-------- DATA SUPPLIED --------

(** * Token-vault authentication proxy: a shallow embedding and its properties

    The development follows the layout of the repository:

    - [Js]: the fragment of JavaScript values the handlers rely on
      (truthiness, property access, template strings, [URLSearchParams]);
    - [Sha256], [Base64Url]: what [crypto.createHash('sha256')] and the
      ['base64url'] digest encoding compute;
    - [ReturnAuthzCache], [OidcCache], [OutboundRequestCache],
      [ConnectedAccountSessionCache]: the in-memory correlation maps of [lib/];
    - [JwtAuthorizer]: the JWKS key cache of [lib/jwt_authorizer.js];
    - [TokenVault]: [lib/token_vault.js];
    - [Express], [Axios]: what the two libraries do to the query of a
      request that passes through the forwarder;
    - [TokenRoute], [ProxyRoutes], [Authorize], [OidcCallback],
      [ConnectedAccountsCallback]: the route handlers of [routes/];
    - [Authorizer], [Middleware], [ProxyRoutesPlain], [ProxyRoute],
      [Metadata], [OktaAuth0Exchange]: the authorizer, the two middlewares,
      the forwarder of the earlier revision and the route as a whole, the
      metadata documents, and the exchanges with the identity provider.

    Time ([Date.now()]) is an integer number of milliseconds; every network
    call is an input of the function that performs it (its outcome is either
    a value or a thrown error), and every in-memory [Map] is threaded
    explicitly through the handler that mutates it. *)

From Stdlib Require Import ZArith Lia List Bool Ascii String.
From stdpp Require Import gmap strings list fin_maps.

Set Warnings "-register-all".
(** * Embeddings generator: model lifecycle, batched inference and HTTP surface

    A shallow embedding of [app/embedding_service.py], [app/models.py],
    [app/config.py] and [app/main.py].

    The pretrained-model library (sentence-transformers / torch) is external
    to the repository: it is represented by a record of oracles
    ([Library]) that say, for every call the service makes, whether the
    call raises and what it returns, and how long it takes.  The service
    itself is written in a state-and-exception monad whose state survives a
    raise, as attribute assignments of a Python object do.

    Logger calls are not modelled.  A text is a [string] that holds the UTF-8
    encoding of the Python [str]; Python's [len] counts its code points
    ([Py.strlen]), not its bytes. *)

From Stdlib Require Import ZArith List String Ascii Bool Lia DecimalString.
Import ListNotations.

Local Open Scope string_scope.
Local Open Scope list_scope.
Local Open Scope Z_scope.

(* ===================================================================== *)
(** ** Python primitives used by the source *)
(* ===================================================================== *)

Module Py.

(** [len(l)] *)
Definition len {A : Type} (l : list A) : Z := Z.of_nat (List.length l).

(** a continuation byte of UTF-8, [10xxxxxx]: a byte that does not start a
    code point *)
Definition is_continuation (c : ascii) : bool :=
  match c with
  | Ascii _ _ _ _ _ _ b6 b7 => b7 && negb b6
  end.

(** the number of code points of a UTF-8 encoded text: every code point
    starts with exactly one byte that is not a continuation byte *)
Fixpoint code_points (s : string) : nat :=
  match s with
  | EmptyString => 0%nat
  | String c rest =>
      ((if is_continuation c then 0 else 1) + code_points rest)%nat
  end.

(** [len(s)] for a [str]: its number of characters (code points) *)
Definition strlen (s : string) : Z := Z.of_nat (code_points s).

(** [str(i)] / [f"{i}"] for an [int] *)
Definition str_of_int (i : Z) : string := NilZero.string_of_int (Z.to_int i).

(** [o or d] for [o : Optional[str]] *)
Definition or_str (o : option string) (d : string) : string :=
  match o with
  | Some s => if String.eqb s "" then d else s
  | None => d
  end.

(** [o or d] for [o : Optional[int]]: [None] and [0] are falsy *)
Definition or_int (o : option Z) (d : Z) : Z :=
  match o with
  | Some i => if i =? 0 then d else i
  | None => d
  end.

(** number of elements of [range(lo, hi, step)], [step <> 0] *)
Definition range_len (lo hi step : Z) : Z :=
  if 0 <? step then
    if lo <? hi then (hi - 1 - lo) / step + 1 else 0
  else
    if hi <? lo then (lo - 1 - hi) / (- step) + 1 else 0.
(** * YouTube_Downloader backend: the download endpoint and the progress registry

    A shallow embedding of [src/backend/index.js]: the SSE progress helpers
    ([progressEmitters], [getEmitter], [sendProgress]), the metadata helper
    ([ytDlpMetadata]), the [/api/progress/:key] endpoint and the
    [/api/download/:id] endpoint, followed by the properties of the
    specification that concern them.

    Conventions of the embedding.
    - JavaScript strings are [string]s: a character is a code unit below
      256, and the built-ins are the JavaScript ones on such strings.  Code
      units from 256 on are outside the model.
    - JavaScript numbers are IEEE 754 binary64 values ([F64.float]), with
      their signed zeros, infinities and [NaN], and every operation rounds
      to nearest, ties to even.  The duration of the metadata, a number
      read from JSON, is kept as the rational it denotes; the handler only
      takes its integer part.
    - The event loop is a step function on a [World]: every callback the
      source registers is a case of [step], taken only once the callback has
      been registered, and every event of the environment (a subprocess
      closing, a stream ending, the client going away) is an [Event]. *)

From Stdlib Require Import ZArith QArith Qround Ascii String SpecFloat.
From stdpp Require Import base strings list gmap pretty.

Local Open Scope Z_scope.

(** ** Numbers *)

(** IEEE 754 binary64, on the specification of the Standard Library: 53
    bits of precision, exponents below 1024. *)
Module F64.

Definition float : Type := spec_float.

Definition prec : Z := 53.
Definition emax : Z := 1024.

Definition zero : float := S754_zero false.
Definition nan : float := S754_nan.

Definition add : float -> float -> float := SFadd prec emax.
Definition mul : float -> float -> float := SFmul prec emax.
Definition div : float -> float -> float := SFdiv prec emax.

(** [a <= b] *)
Definition leb : float -> float -> bool := SFleb.

(** The number an integer denotes: the nearest double. *)
Definition of_Z (z : Z) : float := binary_normalize prec emax z 0 false.

(** The number a decimal literal denotes: the double nearest to
    [m * 10^e], for a mantissa [m] that is not negative, with the sign
    [neg]. *)
Definition of_decimal (neg : bool) (m e : Z) : float :=
  match m with
  | Zpos p =>
      if 0 <=? e then binary_round prec emax neg (p * Z.to_pos (10 ^ e)) 0
      else div (S754_finite neg p 0) (S754_finite false (Z.to_pos (10 ^ (- e))) 0)
  | _ => S754_zero neg
  end.

(** The integer part, rounded down, of the finite number
    [(-1)^s * m * 2^e]. *)
Definition floorZ (s : bool) (m : positive) (e : Z) : Z :=
  let v := if s then Zneg m else Zpos m in
  if 0 <=? e then v * 2 ^ e else v / 2 ^ (- e).

(** The rational a zero or a finite number denotes. *)
Definition value (x : float) : option Q :=
  match x with
  | S754_zero _ => Some 0%Q
  | S754_finite s m e =>
      Some (inject_Z (if s then Zneg m else Zpos m) * Qpower (2 # 1) e)%Q
  | _ => None
  end.

(** [x] is a number, not [NaN], whose sign bit is [s]. *)
Definition signed (s : bool) (x : float) : Prop :=
  match x with
  | S754_zero s' | S754_infinity s' | S754_finite s' _ _ => s' = s
  | S754_nan => False
  end.

(** The doubles of the whole numbers from 1 to [n] are finite and
    positive. *)
Definition positive_upto (n : nat) : bool :=
  forallb (fun k => match of_Z (Z.of_nat k) with
                    | S754_finite false _ _ => true
                    | _ => false
                    end) (seq 1 n).

End F64.

(** ** JavaScript built-ins used by the handlers *)

Module JS.

Definition code (c : ascii) : Z := Z.of_N (Ascii.N_of_ascii c).

Definition is_upper (c : ascii) : bool := (65 <=? code c) && (code c <=? 90).
Definition is_lower (c : ascii) : bool := (97 <=? code c) && (code c <=? 122).
Definition is_digit (c : ascii) : bool := (48 <=? code c) && (code c <=? 57).

(** [\s] below 256: tab, line feed, vertical tab, form feed, carriage
    return, space and the no-break space U+00A0. *)
Definition is_space (c : ascii) : bool :=
  ((9 <=? code c) && (code c <=? 13)) || (code c =? 32) || (code c =? 160).

(** [\w] is [A-Za-z0-9_]. *)
Definition is_word (c : ascii) : bool :=
  is_upper c || is_lower c || is_digit c || (code c =? 95).

(** The capital letters below 256 are [A-Z] and U+00C0 to U+00DE without
    the multiplication sign U+00D7; each is 32 below its small letter. *)
Definition lower_char (c : ascii) : ascii :=
  if is_upper c
     || ((192 <=? code c) && (code c <=? 222) && negb (code c =? 215))
  then Ascii.ascii_of_N (Z.to_N (code c + 32)) else c.

(** [String.prototype.toLowerCase] *)
Fixpoint toLowerCase (s : string) : string :=
  match s with
  | EmptyString => EmptyString
  | String c r => String (lower_char c) (toLowerCase r)
  end.

Fixpoint filter_chars (keep : ascii -> bool) (s : string) : string :=
  match s with
  | EmptyString => EmptyString
  | String c r =>
      if keep c then String c (filter_chars keep r) else filter_chars keep r
  end.

(** [s.substring(0, n)] *)
Fixpoint substring0 (n : nat) (s : string) : string :=
  match n, s with
  | S k, String c r => String c (substring0 k r)
  | _, _ => EmptyString
  end.

(** [s.replace(/\s+/g, '_')]: every maximal run of white space becomes one
    underscore.  [in_run] tells that the previous character was white
    space. *)
Fixpoint squash_spaces (in_run : bool) (s : string) : string :=
  match s with
  | EmptyString => EmptyString
  | String c r =>
      if is_space c
      then (if in_run then squash_spaces true r
            else String "_"%char (squash_spaces true r))
      else String c (squash_spaces false r)
  end.
(** * adblock-rust-check: source resolution, aggregation and query dispatch

    A shallow embedding of [lib/util.js] and of the command line script
    [scripts/check.js], and the properties of the design document checked
    against them.

    JavaScript strings are modelled as [string]; an array of strings as
    [list string]; a value that is either a string or an array of strings
    (the code tests [x.constructor === Array]) as [OneOrMany]; a value that
    may be [undefined] as [option]; a promise by the way it settles. *)

From stdpp Require Import base list strings pretty gmap.
From Stdlib Require Import Ascii.

(* ================================================================== *)
(** * Definitions *)
(* ================================================================== *)

(** ** JavaScript strings: [split('\n')], [join('\n')], truthiness *)

Definition nl : ascii := "010"%char.
Definition NL : string := String nl EmptyString.

(** [s.split('\n')]: always at least one segment, empty segments kept. *)
Fixpoint split_nl (s : string) : list string :=
  match s with
  | EmptyString => [EmptyString]
  | String c r =>
      if decide (c = nl) then EmptyString :: split_nl r
      else match split_nl r with
           | h :: t => String c h :: t
           | [] => [String c EmptyString]
           end
  end.

(** [a.join('\n')] *)
Fixpoint join_nl (a : list string) : string :=
  match a with
  | [] => EmptyString
  | [x] => x
  | x :: rest => x +:+ NL +:+ join_nl rest
  end.

Fixpoint has_nl (s : string) : bool :=
  match s with
  | EmptyString => false
  | String c r => if decide (c = nl) then true else has_nl r
  end.

Fixpoint count_nl (s : string) : nat :=
  match s with
  | EmptyString => 0
  | String c r => (if decide (c = nl) then 1 else 0) + count_nl r
  end.

(** A value that is either one string or an array of strings. *)
Inductive OneOrMany : Type :=
  | One (s : string)
  | Many (a : list string).

(** A command line value: [None] is [undefined]. *)
Abbreviation JsVal := (option string).

(** JavaScript truthiness of a string-or-undefined: [undefined] and the
    empty string are falsy. *)
Definition truthy (v : JsVal) : bool :=
  match v with
  | None => false
  | Some EmptyString => false
  | Some _ => true
  end.

(** [`${v}`] *)
Definition template (v : JsVal) : string :=
  match v with
  | None => "undefined"
  | Some s => s
  end.

(** ** Errors and promises *)

Record JsError : Type := mkError { err_name : string; err_message : string }.

Definition Error (msg : string) : JsError := mkError "Error" msg.
Definition ReferenceError (msg : string) : JsError := mkError "ReferenceError" msg.
Definition TypeError (msg : string) : JsError := mkError "TypeError" msg.

(** [`${error}`] for an error object. *)
Definition error_toString (e : JsError) : string :=
  err_name e +:+ ": " +:+ err_message e.

(** How a promise settles. *)
Inductive Settled (A : Type) : Type :=
  | Fulfilled (v : A)
  | Rejected (e : JsError).
Arguments Fulfilled {A} v.
Arguments Rejected {A} e.

(** Synchronous completion of a function call. *)
Inductive Completion (A : Type) : Type :=
  | Normal (v : A)
  | Throw (e : JsError).
Arguments Normal {A} v.
Arguments Throw {A} e.

Definition cbind {A B} (m : Completion A) (k : A → Completion B) : Completion B :=
  match m with
  | Normal v => k v
  | Throw e => Throw e
  end.

#[global] Instance Completion_bind : MBind Completion := λ A B k m, cbind m k.
#[global] Instance Completion_ret : MRet Completion := λ A v, Normal v.

(** ** [Promise.all]

    The element promises settle in some order in time ([order]: the
    indices in completion order).  [Promise.all] stores each fulfilment
    value at the index of its promise, counts down the promises still
    pending, fulfils with the array of values when the count reaches zero,
    and rejects with the first rejection it sees; once settled, later
    settlements of the elements change nothing. *)

Record AllState (A : Type) : Type := mkAll {
  all_values : list (option A);
  all_remaining : nat;
  all_outcome : option (Settled (list A))
}.
Arguments mkAll {A}.
Arguments all_values {A}.
Arguments all_remaining {A}.
Arguments all_outcome {A}.
(* ===== verification/_CoqProject ===== *)
-Q . S2P
Prelude.v
Text.v
Pattern.v
Cidr.v
Naming.v
Schema.v
RemoteBuilder.v
Validation.v
Planner.v
ServiceRuntime.v
Membership.v
Catalog.v
Desired.v
OpLog.v
Leases.v
Cron.v
CronExec.v
Cascade.v
Locks.v
Bytes.v
Dns.v
Certs.v
Routes.v
Replication.v
Store.v
Api.v
CandidatePlan.v
Substring.v
EnvResolution.v
Session.v
ProxyRoutes.v
Transaction.v
SessionLaws.v
Deploy.v
DeployGate.v
Daemon.v
Wireguard.v
ProxyScript.v
Discovery.v
Reconcile.v
HostProxy.v
AuditTrail.v
Teardown.v
TeardownLaws.v
Fleet.v
FleetLaws.v
FleetLogs.v
LockSession.v
LockLaws.v
NetworkSetup.v
NetworkApply.v
WireguardConf.v
NetworkLaws.v
Services.v
ServiceRemove.v
ServiceScale.v
ServiceRedeploy.v
CommandLogs.v
ServiceLaws.v
EngineInstall.v
ServerSetup.v
ServerUpgrade.v
UpgradeLaws.v
SetupLaws.v
RemoveLaws.v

--------

■ EXERCISE REQUIREMENTS
Above this instruction are the records; retype exactly the lines from the one containing "code point *)" up to and including the one containing "Definition or_str (o".

■ ANSWER FOR THE TASK
    code point *)
Definition is_continuation (c : ascii) : bool :=
  match c with
  | Ascii _ _ _ _ _ _ b6 b7 => b7 && negb b6
  end.

(** the number of code points of a UTF-8 encoded text: every code point
    starts with exactly one byte that is not a continuation byte *)
Fixpoint code_points (s : string) : nat :=
  match s with
  | EmptyString => 0%nat
  | String c rest =>
      ((if is_continuation c then 0 else 1) + code_points rest)%nat
  end.

(** [len(s)] for a [str]: its number of characters (code points) *)
Definition strlen (s : string) : Z := Z.of_nat (code_points s).

(** [str(i)] / [f"{i}"] for an [int] *)
Definition str_of_int (i : Z) : string := NilZero.string_of_int (Z.to_int i).

(** [o or d] for [o : Optional[str]] *)
Definition or_str (o : option string) (d : string) : string :=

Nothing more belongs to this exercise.